I can access it via SSR, but doesn't this open me up to XSS?

Option 3: Use Browser Storage

Just put all the tokens in localStorage and/or sessionStorage. This seems to be the worst option, as it won't work in SSR, and to my knowledge is not secure.

????

Am I missing something? Is non-httpOnly, like in the official example, OK? Is there a better approach? Or will I have to ignore SSR (and thus one of Next.js's killer features)?

like image 494
Nathan Taylor Avatar asked Sep 11 '19 23:09

Nathan Taylor


1 Answers

Lets examine each of the tokens and where it will be used. Cookies can only be presented to the server that set them, so any cookie will need to be set by the server that uses it.

refresh token

The refresh token will be presented to the jwt-sessions authentication server to get a new access and csrf token if the access token expires. Since the refresh token both comes from the authentication server, and is used on the authentication server, it can be set as an HttpOnly cookie by the authentication server

Set-Cookie: refresh-token=...; domain=rails-backend.example.com; secure; HttpOnly

access token

The access token will be used in two ways, it will be presented to the rails backend by the next.js client side, and it will be used by the next.js server side to make calls to the rails backend to server-side render pages via getInitialProps.

Presenting the access token to the rails backend from the client side is easy. The jwt-sessions authentication server runs on the same server as the rails backend, so the authentication server can set an HttpOnly cookie.

Set-Cookie: access-token=...; domain=rails-backend.example.com; secure; HttpOnly

Presenting it from the next.js server-side is more difficult, to get it there the client needs to send the access token to the next.js server-side.

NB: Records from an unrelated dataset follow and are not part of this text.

Lemma dec_status s :
  status_ok s ->
  exists r, dec_struct status_fields zero_status (StatusResponseJSON s) = Some r
    /\ raw_version r = Version s /\ raw_description r = serdeJSONString (Description s)
    /\ raw_favicon r = Favicon s /\ raw_forgeData r = ForgeData s
    /\ raw_max (raw_players r) = Max (Players s) /\ raw_online (raw_players r) = Online (Players s)
    /\ slice_list (raw_sample (raw_players r)) = Sample (Players s).
Proof.
  intros Hs. rewrite status_json_obj, (dec_struct_obj _ _ (pred maxNestingDepth));
    [|by apply status_members_ok|by rewrite depth_pos].
  destruct Hs as (Hv & Hp & Hd & Hf & Hg). unfold status_members. cbn [app].
  member ltac:(by apply dec_version).
  destruct (dec_players (raw_players zero_status) (Players s) Hp eq_refl) as (rp & Hrp & Hm & Ho & Hsl).
  member ltac:(exact Hrp). member ltac:(reflexivity). member ltac:(by apply dec_favicon).
  destruct (proj2 (forge_members_ok _ Hg)) as [[E ->]| ->].
  - eexists. split; [done|]. cbn. by rewrite E.
  - member ltac:(reflexivity). eexists. split; [done|]. done.
Qed.

#[local] Opaque EncodeVarInt ReadVarInt.

Lemma decodeStatusResponse_StringBytes j :
  Zlen j < 2 ^ 31 -> decodeStatusResponse (StringBytes j) = decodeStatusJSON j.
Proof.
  intros Hl. unfold decodeStatusResponse, StringBytes.
  assert (is_i32 (Zlen j)) as Hi by (unfold is_sint, Zlen in *; zpow; lia).
  rewrite sintw_id, ReadVarInt_EncodeVarInt_app, drop_app_length by done.
  rewrite (proj2 (Z.ltb_ge (Zlen j) 0)) by (unfold Zlen; lia).
  rewrite (proj2 (Z.ltb_ge _ _)) by (unfold Zlen; rewrite length_app; lia). cbn [orb].
  unfold Zlen. by rewrite Nat2Z.id, firstn_all.
Qed.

A header would be the appropriate way to present it initially. And to send it to the next.js server side, the client side needs the access token included in the json response from the authentication server.

{
    'access': "..."
}
Host: next-js-server-side.example.com
X-Rails-Backend-Access-Token: ...

Once the next.js server-side has the access token, it can set an HttpOnly cookie to have the access token available for future requests.

Set-Cookie: rails-backend-access-token=...; domain=next-js-server-side.example.com; secure; HttpOnly

csrf token

The csrf token is used to protect requests to the rails backend from cross-site forged requests. It needs to be presented by anything that will make a request to the rails backend, both the client-side and server-side.

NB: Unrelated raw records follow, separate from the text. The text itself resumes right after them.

(* ===== verification/Resources.v ===== *)
(** The embedded resources of the lobby world: [src/mc/res/dimension.snbt] and
    [src/mc/res/dimension_codec.snbt], line by line. A backquote stands for the
    double quote of the files, which contain no backquote; [lines] puts the
    line breaks back. *)
From S2P Require Import Prelude.

Definition requote (b : byte) : byte := if bool_decide (b = x60) then x22 else b.

Definition lines (ls : list string) : bytes := flat_map (fun l => map requote (str l) ++ [x0a]) ls.

Definition dimensionSNBT : bytes := lines [
"{";
"    piglin_safe: 1b,";
"    natural: 0b,";
"    ambient_light: 0.0f,";
"    fixed_time: 0,";
"    infiniburn: `minecraft:infiniburn_overworld`,";
"    respawn_anchor_works: 0b,";
"    has_skylight: 1b,";
"    bed_works: 0b,";
"    effects: `minecraft:the_end`,";
"    has_raids: 0b,";
"    min_y: 0,";
"    height: 256,";
"    logical_height: 256,";
"    coordinate_scale: 1.0d,";
"    ultrawarm: 0b,";
"    has_ceiling: 0b";
"}"]%string.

The client will get the csrf from the authentication server as part of the json payload, because that's the only safe way to get it to the client.

{
    'csrf': "..."
}

The client can use it right now to make requests to the rails backend, but it won't be stored durably.

To get the csrf token to the next.js server side, the client will send it as a header

Host: next-js-server-side.example.com
X-Rails-Backend-CSRF-Token: ...

The next.js server side has the luxury of turning around and setting an HttpOnly cookie to have the csrf token available for future requests.

Set-Cookie: rails-backend-csrf-token=...; domain=next-js-server-side.example.com; secure; HttpOnly

This cookie is useless for cross-site forging requests to the rails backend, because it's only presented to the next-js server-side, and isn't presented to the rails backend at all.

The next.js server side can give this token back to the client, as long as it does it in a way that it can't be hijacked by a site mounting a cross-site forgery attack.

<input type="hidden" id="rails-backend-csrf-token" value="...">

Cross-site request forgery for next.js

The next.js server side will need to provide it's own cross-site forgery protection. It can't rely on the HttpOnly cookie it set above, because that will be presented in cross-site requests.